*** Opening of MATERIAL FOR THIS TASK ***

(** X24.  The running server keeps the bot's lifecycle.  Whatever
    requests arrive, in whatever order, answered or failed, the bot's
    [running], [status] and [start_time] after them are those before them;
    the task counter has not gone down and has gone up by at most the number
    of requests; and the log has only gained records at its end. *)
Theorem serve_keeps_lifecycle (w : world) (requests : list request) :
  let w' := serve cfg fmt collab lib w requests in
  running (bot w') = running (bot w)
  /\ status (bot w') = status (bot w)
  /\ start_time (bot w') = start_time (bot w)
  /\ task_count (bot w) <= task_count (bot w') <= task_count (bot w) + len requests
  /\ exists more, log w' = (log w ++ more)%list.
Proof.
  induction requests as [| r requests IH] using rev_ind.
  - unfold serve, len. cbn [fold_left length].
    split; [reflexivity |]. split; [reflexivity |]. split; [reflexivity |].
    split; [lia |]. exists []. now rewrite app_nil_r.
  - cbn zeta in *. rewrite serve_snoc.
    destruct IH as (Hrun & Hstatus & Hstart & Hcount & more & Hlog).
    destruct (handle_served (serve cfg fmt collab lib w requests) r)
      as (Hrun' & Hstatus' & Hstart' & Hcount' & more' & Hlog').
    rewrite Hrun', Hstatus', Hstart', Hlog', Hlog.
    split; [exact Hrun |]. split; [exact Hstatus |]. split; [exact Hstart |].
    split.
    + unfold len in *. rewrite length_app. cbn [length]. lia.
    + exists (more ++ more')%list. now rewrite app_assoc.
Qed.


End Server.



End ServerProps.
(** ** [LastOperation], [Unbind] and the requests as a whole *)

(** X16. [LastOperation] fetches the instance whose GUID is
    [operationData], one call, and never reads [instanceID].  The state and
    the description it returns are those of the instance's last operation,
    unchanged; an error of the fetch is returned as it is with the empty
    result.  The broker is left as it was. *)
Theorem LastOperation_polls_by_operationData :
  forall (W : Type) (cc : Client W) (context : Context)
         (instanceID operationData : string) (st : State W)
         serviceInstance wn err w,
    api_GetServiceInstance cc operationData (world st) =
    ((serviceInstance, wn, err), w) ->
    LastOperation cc context instanceID operationData st =
    (match err with
     | Some e => (brokerapi.LastOperation.zero, Some e)
     | None =>
         (brokerapi.LastOperation.mk
            (ccv2.LastOperation.State
               (ccv2.ServiceInstance.LastOperation serviceInstance))
            (ccv2.LastOperation.Description
               (ccv2.ServiceInstance.LastOperation serviceInstance)),
          None)
     end,
     mkState (broker st) w (calls st ++ [EvGetServiceInstance operationData])).
Proof.
  intros W cc context instanceID operationData st serviceInstance wn err w G.
  unfold LastOperation, GetServiceInstance.
  rewrite bind_eq, call_eq, G. cbn [fst snd]. destruct err; reflexivity.
Qed.

(** Polling the stub with the GUID a provision returned, under another
    instance name. *)
Lemma LastOperation_polls_by_operationData_witness :
  LastOperation (Stub.client Stub.createWorks) Background "some-other-name"
    "instance-guid" Stub.start =
  ((brokerapi.LastOperation.mk "in progress" "creating", None),
   mkState newCFBrokerProxy 1 [EvGetServiceInstance "instance-guid"]).
Proof.
  exact (LastOperation_polls_by_operationData nat
           (Stub.client Stub.createWorks) Background "some-other-name"
           "instance-guid" Stub.start Stub.inProgress [] None 1 eq_refl).
Defined.
(** The bridge of [Examples.world0], but every forward of a message is
    rejected with the string given. *)
Definition rejecting (reason : string) : World :=
  {| w_getRoomBySlackChannelId :=
       w_getRoomBySlackChannelId Examples.world0;
     w_getRoomsBySlackTeamId := w_getRoomsBySlackTeamId Examples.world0;
     w_onSlackMessage := fun _ _ _ _ => Throw (VStr reason);
     w_onSlackTopic := w_onSlackTopic Examples.world0;
     w_onSlackReactionAdded := w_onSlackReactionAdded Examples.world0;
     w_onSlackTyping := w_onSlackTyping Examples.world0;
     w_doChannelUserReplacements :=
       w_doChannelUserReplacements Examples.world0;
     w_enablePublicSharing := w_enablePublicSharing Examples.world0;
     w_fetchFileContent := w_fetchFileContent Examples.world0;
     w_getEventBySlackId := w_getEventBySlackId Examples.world0;
     w_redactEvent := w_redactEvent Examples.world0;
     w_upsertRoom := w_upsertRoom Examples.world0;
     w_dirtyAfterSet := w_dirtyAfterSet Examples.world0 |}.

(** The bridge of [Examples.world0], but the datastore rejects the upsert
    of room 0. *)
Definition failing_upsert : World :=
  {| w_getRoomBySlackChannelId :=
       w_getRoomBySlackChannelId Examples.world0;
     w_getRoomsBySlackTeamId := w_getRoomsBySlackTeamId Examples.world0;
     w_onSlackMessage := w_onSlackMessage Examples.world0;
     w_onSlackTopic := w_onSlackTopic Examples.world0;
     w_onSlackReactionAdded := w_onSlackReactionAdded Examples.world0;
     w_onSlackTyping := w_onSlackTyping Examples.world0;
     w_doChannelUserReplacements :=
       w_doChannelUserReplacements Examples.world0;
     w_enablePublicSharing := w_enablePublicSharing Examples.world0;
     w_fetchFileContent := w_fetchFileContent Examples.world0;
     w_getEventBySlackId := w_getEventBySlackId Examples.world0;
     w_redactEvent := w_redactEvent Examples.world0;
     w_upsertRoom := fun room _ =>
       if Nat.eqb room 0 then Throw (VError "database is gone") else Ok tt;
     w_dirtyAfterSet := w_dirtyAfterSet Examples.world0 |}.

(** The bridge of [Examples.world0], but files cannot be made public. *)
Definition private_files : World :=
  {| w_getRoomBySlackChannelId :=
       w_getRoomBySlackChannelId Examples.world0;
     w_getRoomsBySlackTeamId := w_getRoomsBySlackTeamId Examples.world0;
     w_onSlackMessage := w_onSlackMessage Examples.world0;
     w_onSlackTopic := w_onSlackTopic Examples.world0;
     w_onSlackReactionAdded := w_onSlackReactionAdded Examples.world0;
     w_onSlackTyping := w_onSlackTyping Examples.world0;
     w_doChannelUserReplacements :=
       w_doChannelUserReplacements Examples.world0;
     w_enablePublicSharing := fun _ _ => Throw (VError "not_allowed");
     w_fetchFileContent := w_fetchFileContent Examples.world0;
     w_getEventBySlackId := w_getEventBySlackId Examples.world0;
     w_redactEvent := w_redactEvent Examples.world0;
     w_upsertRoom := w_upsertRoom Examples.world0;
     w_dirtyAfterSet := w_dirtyAfterSet Examples.world0 |}.

(** The room of [Examples.room_acme] as it is without a client. *)
Definition room_without_client : BridgedRoom :=
  {| SlackChannelId := Some "C1"; SlackChannelName := Some "acme.#general";
     SlackTeamId := Some "T1"; SlackTeamDomain := None;
     SlackBotId := Some "B1"; SlackClient := None; isDirty := false |}.

Definition store_without_client : Store :=
  {| st_rooms := fun _ => room_without_client;
     st_msgs := fun _ => Examples.snapshot |}.

(** An event of the given type on the item, the channel id and the name
    given. *)
Definition other (type : string) (channel : option string)
    (item : option ISlackMessage) (id name : option string) : SlackEvent :=
  {| ev_type := type; ev_channel := channel; ev_user := Some "U1";
     ev_bot_id := None; ev_subtype := None; ev_text := None;
     ev_attachments := None; ev_comment := None; ev_message := None;
     ev_previous_message := None; ev_deleted_ts := None; ev_file := None;
     ev_item := item; ev_id := id; ev_name := name; ev_domain := None |}.

(** A message of U1 in C1 with the subtype, comment and file given. *)
Definition message (subtype : option string) (comment : option Comment)
    (file : option ISlackFile) : SlackEvent :=
  {| ev_type := "message"; ev_channel := Some "C1"; ev_user := Some "U1";
     ev_bot_id := None; ev_subtype := subtype;
     ev_text := Some "hello @bob"; ev_attachments := None;
     ev_comment := comment; ev_message := None;
     ev_previous_message := None; ev_deleted_ts := Some "100";
     ev_file := file; ev_item := None; ev_id := None; ev_name := None;
     ev_domain := None |}.

End MoreExamples.

(** ** The timer *)

Lemma outcomes_app (t1 t2 : Trace) :
  outcomes (t1 ++ t2) = outcomes t1 ++ outcomes t2.
Proof. apply flat_map_app. Qed.

Lemma handler_calls_end_no_timer (t : Trace) :
  forallb handler_call t = true -> outcomes t = [].
Proof.
  induction t as [| e t IH]; [reflexivity |].
  cbn [forallb]. intro H. apply andb_prop in H. destruct H as [He Ht].
  change (e :: t) with ([e] ++ t).
  rewrite outcomes_app, (IH Ht), app_nil_r.
  destruct e; try reflexivity; discriminate.
Qed.

(** The handlers below the switch make handler calls only. *)
Lemma dispatch_calls w event teamId :
  keeps (only handler_call) (dispatch w event teamId).
Proof.
  unfold dispatch.
  repeat match goal with
         | |- keeps _ (if ?b then _ else _) => destruct b
         end;
    try apply keeps_ret;
    (apply keeps_bind; [| intro; apply keeps_ret]).
  - apply handleMessageEvent_calls.
  - apply (only_weaken quiet_call); [exact quiet_is_handler_call |].
    apply handleReaction_quiet.
  - apply (only_weaken quiet_call); [exact quiet_is_handler_call |].
    apply handleChannelRenameEvent_quiet.
  - apply (only_weaken quiet_call); [exact quiet_is_handler_call |].
    apply handleDomainChangeEvent_quiet.
  - apply (only_weaken quiet_call); [exact quiet_is_handler_call |].
    apply handleTyping_quiet.
Qed.

Lemma record_outcome_outcome event teamId err s :
  exists o,
    outcomes (trace_of (record_outcome event teamId err s)) = [o]
    /\ (o = "success" \/ o = "dropped" \/ o = "fail")
    /\ (o = "success" <-> is_null err = true).
Proof.
  unfold record_outcome.
  destruct err as [| | str | message]; cbn [is_str is_null].
  - exists "success". cbn. intuition.
  - exists "fail". cbn. intuition discriminate.
  - destruct (str =? "unknown_channel").
    + exists "dropped". cbn. intuition discriminate.
    + destruct (str =? "unknown_event").
      * exists "dropped". cbn. intuition discriminate.
      * exists "fail". cbn. intuition discriminate.
  - exists "fail". cbn. intuition discriminate.
Qed.

(** X1.  Once the response callback has returned, the timer started by
    [handle] is ended exactly once, whatever the event and whatever the
    handlers and the rest of the bridge do: with outcome success, dropped
    or fail, and with success exactly when the switch left [null] in [err]
    (no handler threw, or one threw [null]).  When the response callback
    throws, the timer is never ended. *)
Theorem timer_is_ended_once w event teamId response s :
  match response HTTP_OK (Some "OK") with
  | Ok _ =>
      exists o,
        outcomes (trace_of (handle w event teamId response s)) = [o]
        /\ (o = "success" \/ o = "dropped" \/ o = "fail")
        /\ (o = "success"
            <-> is_null (caught (dispatch w event teamId s)) = true)
  | Throw _ => outcomes (trace_of (handle w event teamId response s)) = []
  end.
Proof.
  destruct (response HTTP_OK (Some "OK")) as [[] | ex] eqn:Hack.
  - rewrite (handle_of_dispatch w event teamId response s Hack).
    pose proof (dispatch_calls w event teamId s) as Hcalls.
    unfold caught.
    destruct (dispatch w event teamId s) as [[[err | thrown] s1] t1];
      cbn [trace_of store_of result fst snd holds only] in *.
    + destruct (record_outcome_outcome event teamId err s1)
        as (o & Ho & Hlabel & Hnull).
      exists o. rewrite !outcomes_app, Ho.
      rewrite (handler_calls_end_no_timer t1 Hcalls).
      repeat split; tauto.
    + destruct (record_outcome_outcome event teamId thrown s1)
        as (o & Ho & Hlabel & Hnull).
      exists o. rewrite !outcomes_app.
      change (outcomes (ELog LWarn "Didn't handle event:" (Some thrown)
                          :: ?t)) with (outcomes t).
      rewrite Ho, (handler_calls_end_no_timer t1 Hcalls).
      repeat split; tauto.
  - rewrite handle_run, Hack. reflexivity.
Qed.

(** ** Events without a handler, and the string "unknown_channel" *)

(** The type of the event is one [handle] has a handler for. *)
Definition supported (event : SlackEvent) : bool :=
  existsb (String.eqb (ev_type event)) SUPPORTED_EVENTS.

Lemma unsupported_not_in event :
  supported event = false -> ~ In (ev_type event) SUPPORTED_EVENTS.
Proof.
  unfold supported. intros H Hin.
  assert (Hex : existsb (String.eqb (ev_type event)) SUPPORTED_EVENTS = true).
  { apply existsb_exists. exists (ev_type event).
    split; [exact Hin | apply String.eqb_refl]. }
  congruence.
Qed.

*** Close of MATERIAL FOR THIS TASK ***

WHAT TO DO :: Nothing but the lines from the top of the records down to the line with "destruct (handle_served (serve" belongs in the answer; repeat them exactly.

WRITTEN REPLY ::
(** X24.  The running server keeps the bot's lifecycle.  Whatever
    requests arrive, in whatever order, answered or failed, the bot's
    [running], [status] and [start_time] after them are those before them;
    the task counter has not gone down and has gone up by at most the number
    of requests; and the log has only gained records at its end. *)
Theorem serve_keeps_lifecycle (w : world) (requests : list request) :
  let w' := serve cfg fmt collab lib w requests in
  running (bot w') = running (bot w)
  /\ status (bot w') = status (bot w)
  /\ start_time (bot w') = start_time (bot w)
  /\ task_count (bot w) <= task_count (bot w') <= task_count (bot w) + len requests
  /\ exists more, log w' = (log w ++ more)%list.
Proof.
  induction requests as [| r requests IH] using rev_ind.
  - unfold serve, len. cbn [fold_left length].
    split; [reflexivity |]. split; [reflexivity |]. split; [reflexivity |].
    split; [lia |]. exists []. now rewrite app_nil_r.
  - cbn zeta in *. rewrite serve_snoc.
    destruct IH as (Hrun & Hstatus & Hstart & Hcount & more & Hlog).
    destruct (handle_served (serve cfg fmt collab lib w requests) r)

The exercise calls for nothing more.